- EXERCISE AIM
Find the string "exact" in the records. Copy each line that has it.

(Stored items)
---

(** C2, amended.  The timers are tied to the cycle rate: [cycle] decrements
    each positive timer itself, once per call.  For every decoder and
    executor that return normally and leave the timers alone, and from every
    state with non-negative timers, [n] consecutive cycles all return and
    take a timer [t] to [max 0 (t - n)].  As the class stands, its
    [get_instruction] raises [TypeError], so [cycle] raises before it reads a
    timer and the object is left as it was. *)
Theorem timers_tick_once_per_cycle
    (fetch : M Z) (execute : Z -> M unit) (n : nat) (s : Chip8) :
  keeps_timers fetch -> (forall i, keeps_timers (execute i)) ->
  0 <= delay_timer s -> 0 <= sound_timer s ->
  (exists s', run_cycles fetch execute n s = Return tt s' /\
     delay_timer s' = Z.max 0 (delay_timer s - Z.of_nat n) /\
     sound_timer s' = Z.max 0 (sound_timer s - Z.of_nat n)) /\
  cycle s = Raise TypeError s.
Proof.
  intros Hf He Hd Hs. split.
  - apply run_cycles_ticks; assumption.
  - apply cycle_raises.
Qed.

(** Seven cycles of the idle decoder and executor from timers at 255. *)
Lemma timers_tick_once_per_cycle_witness :
  let s := set_sound_timer 255 (set_delay_timer 255 init) in
  (exists s', run_cycles fetch_idle execute_idle 7 s = Return tt s' /\
     delay_timer s' = Z.max 0 (delay_timer s - Z.of_nat 7) /\
     sound_timer s' = Z.max 0 (sound_timer s - Z.of_nat 7)) /\
  cycle s = Raise TypeError s.
Proof.
  apply (timers_tick_once_per_cycle fetch_idle execute_idle 7
           (set_sound_timer 255 (set_delay_timer 255 init)));
    [exact fetch_idle_keeps | exact execute_idle_keeps
     | simpl; lia | simpl; lia].
Defined.

(** * Further properties of the handlers *)

(** ** Eight-bit values *)

Lemma byte_shiftr (x : Z) : 0 <= x <= 255 <-> Z.shiftr x 8 = 0.
Proof.
  rewrite Z.shiftr_div_pow2 by lia. change (2 ^ 8) with 256. split.
  - intros H. apply Z.div_small. lia.
  - intros H. apply Z.div_small_iff in H; lia.
Qed.

Lemma byte_lor (x y : Z) :
  0 <= x <= 255 -> 0 <= y <= 255 -> 0 <= Z.lor x y <= 255.
Proof.
  rewrite !byte_shiftr, Z.shiftr_lor. intros -> ->. reflexivity.
Qed.

Lemma byte_lxor (x y : Z) :
  0 <= x <= 255 -> 0 <= y <= 255 -> 0 <= Z.lxor x y <= 255.
Proof.
  rewrite !byte_shiftr, Z.shiftr_lxor. intros -> ->. reflexivity.
Qed.

(** One 8-bit operand is enough for [&]. *)
Lemma byte_land_r (x y : Z) : 0 <= y <= 255 -> 0 <= Z.land x y <= 255.
Proof.
  rewrite !byte_shiftr, Z.shiftr_land. intros ->. apply Z.land_0_r.
Qed.

Lemma byte_land_l (x y : Z) : 0 <= x <= 255 -> 0 <= Z.land x y <= 255.
Proof. rewrite Z.land_comm. apply byte_land_r. Qed.

Lemma byte_shiftr_1 (x : Z) : 0 <= x <= 255 -> 0 <= Z.shiftr x 1 <= 255.
Proof.
  intros H. rewrite Z.shiftr_div_pow2 by lia. change (2 ^ 1) with 2.
  split; [apply Z.div_pos; lia|].
  apply Z.div_le_upper_bound; lia.
Qed.

Lemma land_1_mod (x : Z) : Z.land x 1 = x mod 2.
Proof. exact (Z.land_ones x 1 ltac:(lia)). Qed.

(** ** Registers of an 8-bit file *)

Lemma reg_lookup (s : Chip8) (vx : Z) :
  length (registers s) = 16%nat -> 0 <= vx < 16 ->
  registers s !! Z.to_nat vx = Some (reg s vx).
Proof.
  intros Hlen Hvx. unfold reg.
  destruct (getitem_is_Some (registers s) vx) as [x Hx]; [lia|].
  rewrite Hx. rewrite getitem_nonneg in Hx by lia. exact Hx.
Qed.

Lemma reg_8bit (s : Chip8) (vx : Z) :
  length (registers s) = 16%nat -> 0 <= vx < 16 ->
  registers_8bit s -> 0 <= reg s vx <= 255.
Proof.
  intros Hlen Hvx Hall.
  exact (proj1 (Forall_lookup _ _) Hall _ _ (reg_lookup s vx Hlen Hvx)).
Qed.

Lemma registers_8bit_put (s : Chip8) (n : nat) (v : Z) :
  registers_8bit s -> 0 <= v <= 255 ->
  registers_8bit (set_registers (<[n:=v]> (registers s)) s).
Proof.
  intros Hall Hv. unfold registers_8bit. simpl.
  apply Forall_insert; assumption.
Qed.

Lemma registers_8bit_put_iff (s : Chip8) (vx v : Z) :
  length (registers s) = 16%nat -> 0 <= vx < 16 -> registers_8bit s ->
  registers_8bit (set_registers (<[Z.to_nat vx:=v]> (registers s)) s) <->
  0 <= v <= 255.
Proof.
  intros Hlen Hvx Hall. split; [|apply registers_8bit_put; assumption].
  intros Hall'.
  apply (proj1 (Forall_lookup _ _) Hall' (Z.to_nat vx) v).
  simpl. apply list_lookup_insert_eq. lia.
Qed.

Lemma registers_8bit_set_program_counter (s : Chip8) (pc : Z) :
  registers_8bit (set_program_counter pc s) <-> registers_8bit s.
Proof. reflexivity. Qed.

Lemma with_registers_8bit (a b f : Z) :
  0 <= a <= 255 -> 0 <= b <= 255 -> 0 <= f <= 255 ->
  registers_8bit (with_registers a b f init).
Proof.
  intros Ha Hb Hf. unfold registers_8bit, with_registers.
  cbn [registers set_registers].
  repeat apply Forall_insert; try assumption.
  change (registers init) with (replicate 16 0). apply Forall_replicate. lia.
Qed.

(** ** Closed forms of the one-write handlers *)

Ltac run_registers :=
  py_simpl;
  repeat first [ rewrite get_register_ok by assumption
               | rewrite put_register_ok by assumption ];
  reflexivity.

Lemma load_run (s : Chip8) (vx kk : Z) :
  length (registers s) = 16%nat -> 0 <= vx < 16 ->
  load vx kk s =
  Return tt (set_program_counter (program_counter s + 2)
               (set_registers (<[Z.to_nat vx:=kk]> (registers s)) s)).
Proof. intros Hlen Hvx. unfold load. run_registers. Qed.

Lemma add_run (s : Chip8) (vx kk : Z) :
  length (registers s) = 16%nat -> 0 <= vx < 16 ->
  add vx kk s =
  Return tt (set_program_counter (program_counter s + 2)
               (set_registers (<[Z.to_nat vx:=reg s vx + kk]> (registers s)) s)).
Proof. intros Hlen Hvx. unfold add. run_registers. Qed.

Lemma load_xy_run (s : Chip8) (vx vy : Z) :
  length (registers s) = 16%nat -> 0 <= vx < 16 -> 0 <= vy < 16 ->
  load_xy vx vy s =
  Return tt (set_program_counter (program_counter s + 2)
               (set_registers (<[Z.to_nat vx:=reg s vy]> (registers s)) s)).
Proof. intros Hlen Hvx Hvy. unfold load_xy. run_registers. Qed.

Lemma or_xy_run (s : Chip8) (vx vy : Z) :
  length (registers s) = 16%nat -> 0 <= vx < 16 -> 0 <= vy < 16 ->
  or_xy vx vy s =
  Return tt (set_program_counter (program_counter s + 2)
               (set_registers
                  (<[Z.to_nat vx:=Z.lor (reg s vx) (reg s vy)]> (registers s)) s)).
Proof. intros Hlen Hvx Hvy. unfold or_xy. run_registers. Qed.

Lemma and_xy_run (s : Chip8) (vx vy : Z) :
  length (registers s) = 16%nat -> 0 <= vx < 16 -> 0 <= vy < 16 ->
  and_xy vx vy s =
  Return tt (set_program_counter (program_counter s + 2)
               (set_registers
                  (<[Z.to_nat vx:=Z.land (reg s vx) (reg s vy)]> (registers s)) s)).
Proof. intros Hlen Hvx Hvy. unfold and_xy. run_registers. Qed.

Lemma x_or_xy_run (s : Chip8) (vx vy : Z) :
  length (registers s) = 16%nat -> 0 <= vx < 16 -> 0 <= vy < 16 ->
  x_or_xy vx vy s =
  Return tt (set_program_counter (program_counter s + 2)
               (set_registers
                  (<[Z.to_nat vx:=Z.lxor (reg s vx) (reg s vy)]> (registers s)) s)).
Proof. intros Hlen Hvx Hvy. unfold x_or_xy. run_registers. Qed.

Lemma rand_run (s : Chip8) (r vx kk : Z) :
  length (registers s) = 16%nat -> 0 <= vx < 16 ->
  rand r vx kk s =
  Return tt (set_program_counter (program_counter s + 2)
               (set_registers (<[Z.to_nat vx:=Z.land kk r]> (registers s)) s)).
Proof. intros Hlen Hvx. unfold rand. run_registers. Qed.

Lemma load_xdt_run (s : Chip8) (vx : Z) :
  length (registers s) = 16%nat -> 0 <= vx < 16 ->
  load_xdt vx s =
  Return tt (set_program_counter (program_counter s + 2)
               (set_registers (<[Z.to_nat vx:=delay_timer s]> (registers s)) s)).
Proof. intros Hlen Hvx. unfold load_xdt. run_registers. Qed.

Lemma load_dtx_run (s : Chip8) (vx : Z) :
  length (registers s) = 16%nat -> 0 <= vx < 16 ->
  load_dtx vx s =
  Return tt (set_program_counter (program_counter s + 2)
               (set_delay_timer (reg s vx) s)).
Proof. intros Hlen Hvx. unfold load_dtx. run_registers. Qed.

---

- RESULT FOR THIS EXERCISE
    [exact fetch_idle_keeps | exact execute_idle_keeps
Proof. exact (Z.land_ones x 1 ltac:(lia)). Qed.
  rewrite Hx. rewrite getitem_nonneg in Hx by lia. exact Hx.
  exact (proj1 (Forall_lookup _ _) Hall _ _ (reg_lookup s vx Hlen Hvx)).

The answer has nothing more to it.